751.04.5 Prescrizioni aggiuntive e criteri di applicazione per gli impianti elettrici degli ambienti di cui in 751.03.4
a) Tutti i componenti dell’impianto (vedere art. 27.1), ad esclusione delle condutture, per le quali si rimanda agli articoli precedenti, e inoltre gli apparecchi d’illuminazione ed i motori, devono essere posti entro involucri aventi grado di protezione non inferiore a IP4X e comunque conformi a 512.2.
Il grado di protezione IP4X non si riferisce alle prese a spina per uso domestico e similare, ad interruttori luce e similari, interruttori automatici magnetotermici fino a 16 A – potere di interruzione Icn 3000 A.
NOTA 1 In conformità alle Norme CEI relative agli apparecchi d’illuminazione, il grado di protezione IP non si applica nei confronti delle lampade.
NOTA 2 Per i motori il grado di protezione IP4X è riferito alle custodie delle morsettiere e dei collettori; il grado di protezione per le altre parti attive non scintillanti deve essere non inferiore a IP2X.

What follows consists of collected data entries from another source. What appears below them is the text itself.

(* ===== verification/ManifestHazards.v ===== *)
(** Three executions the protocol does not protect against, two of the manifest store and
    one of the commit resolver.

    The safety theorems of [ManifestSystem] exclude effective DELETEs, and the
    freshness theorem excludes transient failures. Both restrictions are needed:
    the unconditional DELETE of the stall repair can remove the body of a version
    another claim has published in the meantime, and a load whose HEAD requests
    fail falls back to the advisory [current.json] without probing forward. *)
From S2P Require Import Prelude StorageError Wal ManifestTypes DescriptorIndex Paths ManifestProtocol ObjectStore Recovery ManifestSafety ManifestSystem ManifestExample Memtable WriterSession SessionStaging SessionExample.

(** How the store treats one request: answered, lost, executed with its response
    lost, or (LIST) answered with a listing that has not caught up. *)
Inductive treatment := Answered | Lost | ResponseLost | StaleList.

Definition treated_answer (md : Mode) (t : treatment) (s : Objects) (op : StoreOp)
    : StoreResp op * Objects :=
  if is_delete op && negb (with_deletes md) then (Err (OtherStoreError "request lost"), s)
  else match t with
  | Answered => answer s op
  | Lost => (Err (OtherStoreError "request lost"), s)
  | ResponseLost => (Err (OtherStoreError "request lost"), (answer s op).2)
  | StaleList =>
      match op return StoreResp op * Objects with
      | ListDir _ => (Ok [], s)
      | op => answer s op
      end
  end.

(** All behaviours, DELETEs included. *)
Definition everything : Mode := {| with_faults := true; with_deletes := true |}.

Lemma treated_outcome md t s op :
  with_faults md = true →
  outcome md s op (treated_answer md t s op).1 (treated_answer md t s op).2.
Proof.
  intros Hf. unfold outcome, treated_answer. destruct (is_delete op && _); [eauto|]. destruct t.
  - left. apply answer_reply.
  - right. split; [done|]. left. eexists. split; [done|]. by left.
  - right. split; [done|]. left. eexists. split; [done|]. right. eexists. apply answer_reply.
  - left. destruct op; try apply (answer_reply s).
    split; [done|]. eexists. split; [done|]. by intros k ?%elem_of_nil.
Qed.

(** Run a client through a list of treatments, one per request. *)
Fixpoint script {A} (md : Mode) (i : nat) (p : prog A) (w : World) (ts : list treatment) : prog A * World :=
  match ts, p with
  | t :: ts', Call op k =>
      let '(r, s') := treated_answer md t (w_objs w) op in
      script md i (k r) {| w_objs := s'; w_owner := owner_after i op r (w_owner w) |} ts'
  | _, _ => (p, w)
  end.

Section Hazards.
Context `{!KeySpace} `{!JsonCodec Manifest manifest_typed}.
Context `{!JsonCodec ManifestPointer pointer_typed}.
Context `{!Bincode WalEntry entry_typed} `{!Bincode MemtableSnapshotFile snapshot_typed}.
Context `{!Bincode MemtableSnapshotBindingV2 binding_typed}.
Context (crc32 xxh3_64 : list byte → Z) (md : Mode) (Hmd : with_faults md = true).

Lemma script_steps i q (p : prog Response) w ts cl :
  rtc (sys_step crc32 xxh3_64 md) {| sys_world := w; sys_clients := <[i := (q, p)]> cl |}
    {| sys_world := (script md i p w ts).2; sys_clients := <[i := (q, (script md i p w ts).1)]> cl |}.
Proof.
  revert p w. induction ts as [|t ts IH]; intros p w; [by destruct p|].
  destruct p as [r| |op k]; [apply rtc_refl|apply rtc_refl|]. cbn [script].
  pose proof (treated_outcome md t (w_objs w) op Hmd) as Ho.
  destruct (treated_answer md t (w_objs w) op) as [r s']. eapply rtc_l; [|apply IH].
  rewrite <- (insert_insert_eq cl i (q, k r) (q, Call op k)).
  refine (sys_call crc32 xxh3_64 md {| sys_world := w; sys_clients := <[i := (q, Call op k)]> cl |}
    i q op k r {| w_objs := s'; w_owner := owner_after i op r (w_owner w) |} _ _).
  - simpl. by rewrite lookup_insert_eq.
  - done.
Qed.

(** Start request [i] if it is new, and run it through [ts]. *)
Definition play (S : System) (i : nat) (q : Request) (ts : list treatment) : System :=
  let '(q, p) := default (q, request_prog crc32 xxh3_64 q) (sys_clients S !! i) in
  let '(p', w') := script md i p (sys_world S) ts in
  {| sys_world := w'; sys_clients := <[i := (q, p')]> (sys_clients S) |}.

Lemma play_steps S i q ts :
  (sys_clients S !! i = None → may_start S q) →
  rtc (sys_step crc32 xxh3_64 md) S (play S i q ts).
Proof.
  intros Hq. unfold play. destruct (sys_clients S !! i) as [[q' p]|] eqn:Hi; simpl.
  - pose proof (script_steps i q' p (sys_world S) ts (sys_clients S)) as Hs.
    destruct (script md i p (sys_world S) ts) as [p' w']. rewrite (insert_id _ i _ Hi) in Hs.
    by destruct S.
  - pose proof (script_steps i q (request_prog crc32 xxh3_64 q) (sys_world S) ts (sys_clients S)) as Hs.
    destruct (script md i _ (sys_world S) ts) as [p' w'].
    eapply rtc_l; [by apply sys_start, Hq|]. done.
Qed.
End Hazards.

(** ** Two stall repairs *)

Definition hz_orphan : Manifest :=
  {| mf_version := 1; mf_epoch := 0; mf_writer_id := 9; mf_created_at := 150; mf_ssts := [];
     mf_wal_segments := [{| wd_seq := 1; wd_path := @wal_segment acme_keys 1; wd_last_lsn := 5;
                            wd_xxh3 := Some 42 |}];
     mf_label_dict := LabelDictionary_new; mf_catalog := [] |}.
Definition hz_claim_manifest (uuid : Z) : Manifest := with_epoch (next_version acme_m0 uuid 200) 1.

Definition st_m1 : Manifest := next_version acme_m0 8 150.
Definition st_m2 : Manifest := next_version st_m1 8 160.

(** No WAL entry and no checkpoint is written. *)
#[local] Instance hz_entries : Bincode WalEntry entry_typed := table_bincode entry_typed [].
#[local] Instance hz_snapshots : Bincode MemtableSnapshotFile snapshot_typed :=
  table_bincode snapshot_typed [].
#[local] Instance hz_bindings : Bincode MemtableSnapshotBindingV2 binding_typed :=
  table_bincode binding_typed [].

#[local] Instance hz_manifests : JsonCodec Manifest manifest_typed :=
  table_codec manifest_typed
    [acme_m0; hz_orphan; hz_claim_manifest 50; hz_claim_manifest 60; st_m1; st_m2].
#[local] Instance hz_pointers : JsonCodec ManifestPointer pointer_typed :=
  table_codec pointer_typed
    [pointer_to 0 acme_m0; pointer_to 1 (hz_claim_manifest 60); pointer_to 1 st_m1; pointer_to 2 st_m2].

Definition hz_bootstrap : Request := RBootstrap 7 100.
(** The first phase of a commit whose process stops before its WAL append. *)
Definition hz_put_body : Request :=
  RPutBody {| f_epoch := 0; f_writer_id := 9 |} (acme_loaded 0 acme_m0) hz_orphan.
Definition hz_claim (uuid : Z) : Request := RClaim 20 (λ _, uuid) (λ _, 200) None.

Definition answered (n : nat) : list treatment := replicate n Answered.

Definition hz_S1 : System := play acme_sum acme_sum everything initial 0 hz_bootstrap (answered 10).
Definition hz_S2 : System := play acme_sum acme_sum everything hz_S1 1 hz_put_body (answered 10).
(** The first claim judges the orphan unpublishable and is about to delete it. *)
Definition hz_S3 : System := play acme_sum acme_sum everything hz_S2 2 (hz_claim 50) (answered 94).
(** The second claim repairs too, deletes the orphan, and publishes version 1. *)
Definition hz_S4 : System := play acme_sum acme_sum everything hz_S3 3 (hz_claim 60) (answered 200).
(** The delayed DELETE of the first claim arrives. *)
Definition hz_S5 : System := play acme_sum acme_sum everything hz_S4 2 (hz_claim 50) (answered 1).

Definition hz_winner : LoadedManifest := acme_loaded 1 (hz_claim_manifest 60).

Lemma hz_finished_0 : finished hz_S1 0 hz_bootstrap (PLoaded (acme_loaded 0 acme_m0)).
Proof. vm_compute. reflexivity. Qed.

Lemma hz_reachable : reachable acme_sum acme_sum everything hz_S5.
Proof.
  unfold reachable. trans hz_S1; [by apply play_steps|].
  trans hz_S2.
  { apply play_steps; [done|]. intros _. split; [|by vm_compute]. exists 0%nat. do 2 eexists.
    split; [apply hz_finished_0|done]. }
  trans hz_S3; [by apply play_steps|]. trans hz_S4; [by apply play_steps|]. by apply play_steps.
Qed.

(** C28: concurrent stall repairs can lose a published manifest: with DELETEs taking
    effect, there is an execution in which a claim has returned success for version
    1, its pointer is durable, but its body is gone, so that every later load of the
    namespace fails with NotFound. *)
Theorem concurrent_repairs_lose_published_body :
  ∃ S fence, reachable acme_sum acme_sum everything S ∧
    finished S 3 (hz_claim 60) (PClaimed hz_winner fence) ∧
    is_Some (w_objs (sys_world S) !! pointer_version 1) ∧
    w_objs (sys_world S) !! manifest_version 1 = None ∧
    (run load_current (w_objs (sys_world S))).1 = Some (Err (ObjectStore NotFound)).
Proof.
  exists hz_S5, {| f_epoch := 1; f_writer_id := 60 |}.
  split; [exact hz_reachable|]. split; [vm_compute; reflexivity|].
  split; [vm_compute; by eexists|]. split; vm_compute; reflexivity.
Qed.

(** ** A stale advisory *)

Definition st_base : LoadedManifest := acme_loaded 0 acme_m0.
Definition st_fence : WriterFence := {| f_epoch := 0; f_writer_id := 8 |}.

Definition st_commit1 : Request := RCommit st_fence st_base st_m1.
Definition st_commit2 : Request := RCommit st_fence (acme_loaded 1 st_m1) st_m2.

Definition st_S1 : System := play acme_sum acme_sum faulty initial 0 hz_bootstrap (answered 10).
(** The first commit publishes version 1 and stops before its advisory PUT. *)
Definition st_S2 : System := play acme_sum acme_sum faulty st_S1 1 st_commit1 (answered 2).
Definition st_S3 : System := play acme_sum acme_sum faulty st_S2 2 RLoad (answered 20).
(** A second commit publishes version 2; then the first advisory PUT arrives. *)
Definition st_S4 : System := play acme_sum acme_sum faulty st_S3 3 st_commit2 (answered 10).
Definition st_S5 : System := play acme_sum acme_sum faulty st_S4 1 st_commit1 (answered 1).
(** A load whose LIST lags and whose two HEAD requests are lost. *)
Definition st_S6 : System :=
  play acme_sum acme_sum faulty st_S5 4 RLoad [StaleList; Lost; Answered; Lost; Answered; Answered].

Lemma st_finished_0 : finished st_S1 0 hz_bootstrap (PLoaded st_base).
Proof. vm_compute. reflexivity. Qed.
Lemma st_finished_2 : finished st_S3 2 RLoad (PLoaded (acme_loaded 1 st_m1)).
Proof. vm_compute. reflexivity. Qed.

Lemma st_reachable : reachable acme_sum acme_sum faulty st_S6.
Proof.
  unfold reachable. trans st_S1; [by apply play_steps|].
  trans st_S2.
  { apply play_steps; [done|]. intros _. split; [|by vm_compute]. exists 0%nat. do 2 eexists.
    split; [apply st_finished_0|done]. }
  trans st_S3; [by apply play_steps|].
  trans st_S4.
  { apply play_steps; [done|]. intros _. split; [|by vm_compute]. exists 2%nat. do 2 eexists.
    split; [apply st_finished_2|done]. }
  trans st_S5; [|by apply play_steps]. apply play_steps; [done|]. intros Hn. by vm_compute in Hn.
Qed.

(** A load can return an old version when HEAD requests fail: with version 2
    published before it starts, a load whose listing lags and whose HEAD requests
    are lost trusts the advisory pointer as it is and returns version 1, without
    error. *)
Theorem load_may_be_stale_under_faults :
  ∃ S m, reachable acme_sum acme_sum faulty S ∧
    published (w_objs (sys_world S)) 2 m ∧
    finished S 4 RLoad (PLoaded (acme_loaded 1 st_m1)).
Proof.
  exists st_S6, st_m2. split; [exact st_reachable|]. split; [solve_published|].
  vm_compute. reflexivity.
Qed.

(** A commit the resolver undoes after it was published.

    [resolve_failed_pointer_cas] re-reads the manifest to decide whether a pointer
    create whose response was lost has landed. The re-read can be stale
    (as above), and then the clean-up of supposed orphans removes the body
    and the WAL segment of a version that is published. *)

#[local] Existing Instance live_entries.
#[local] Existing Instance live_manifests.
#[local] Existing Instance live_pointers.
#[local] Existing Instance live_snapshots.
#[local] Existing Instance live_bindings.

Definition undo_S1 : System := play sum32 sum32 everything initial 0 live_open (answered 30).
(** The pointer create executes, its response is lost; the re-read sees an empty
    listing, loses its HEAD requests and falls back to the advisory pointer. *)
Definition undo_S2 : System :=
  play sum32 sum32 everything undo_S1 1 live_commit
    [Answered; Answered; ResponseLost; StaleList; Lost; Answered; Lost; Answered; Answered;
     Answered; Answered].

Lemma undo_finished_0 : finished undo_S1 0 live_open (PSession live_ses0).
Proof. vm_compute. reflexivity. Qed.

Lemma undo_reachable : reachable sum32 sum32 everything undo_S2.
Proof.
  unfold reachable. trans undo_S1; [by apply play_steps|]. apply play_steps; [done|]. intros _.
  exists 0%nat, live_open, (PSession live_ses0). split; [apply undo_finished_0|reflexivity].
Qed.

Eventuali altre specificazioni nel merito dell’applicazione del grado di protezione IP ai citati componenti possono essere elaborato mediante l’analisi del rischio considerando quale base di analisi i predetti articoli della norma tecnica e le condizioni ambientali e di installazione dei componenti.

Comments ( 1 )

  • RDG

    Una riflessione: dalla nota e dall’articolo citati per discriminare il grado IP e l’installazione, nei luoghi a maggior rischio in caso d’incendio, di apparecchi con potere di interruzione Icn 3000 Aè obbligo del progettista calcolare, e “dimostrare” nella documentazione di progetto, il valore della corrente di corto circuito sino alla fine dei circuiti terminali.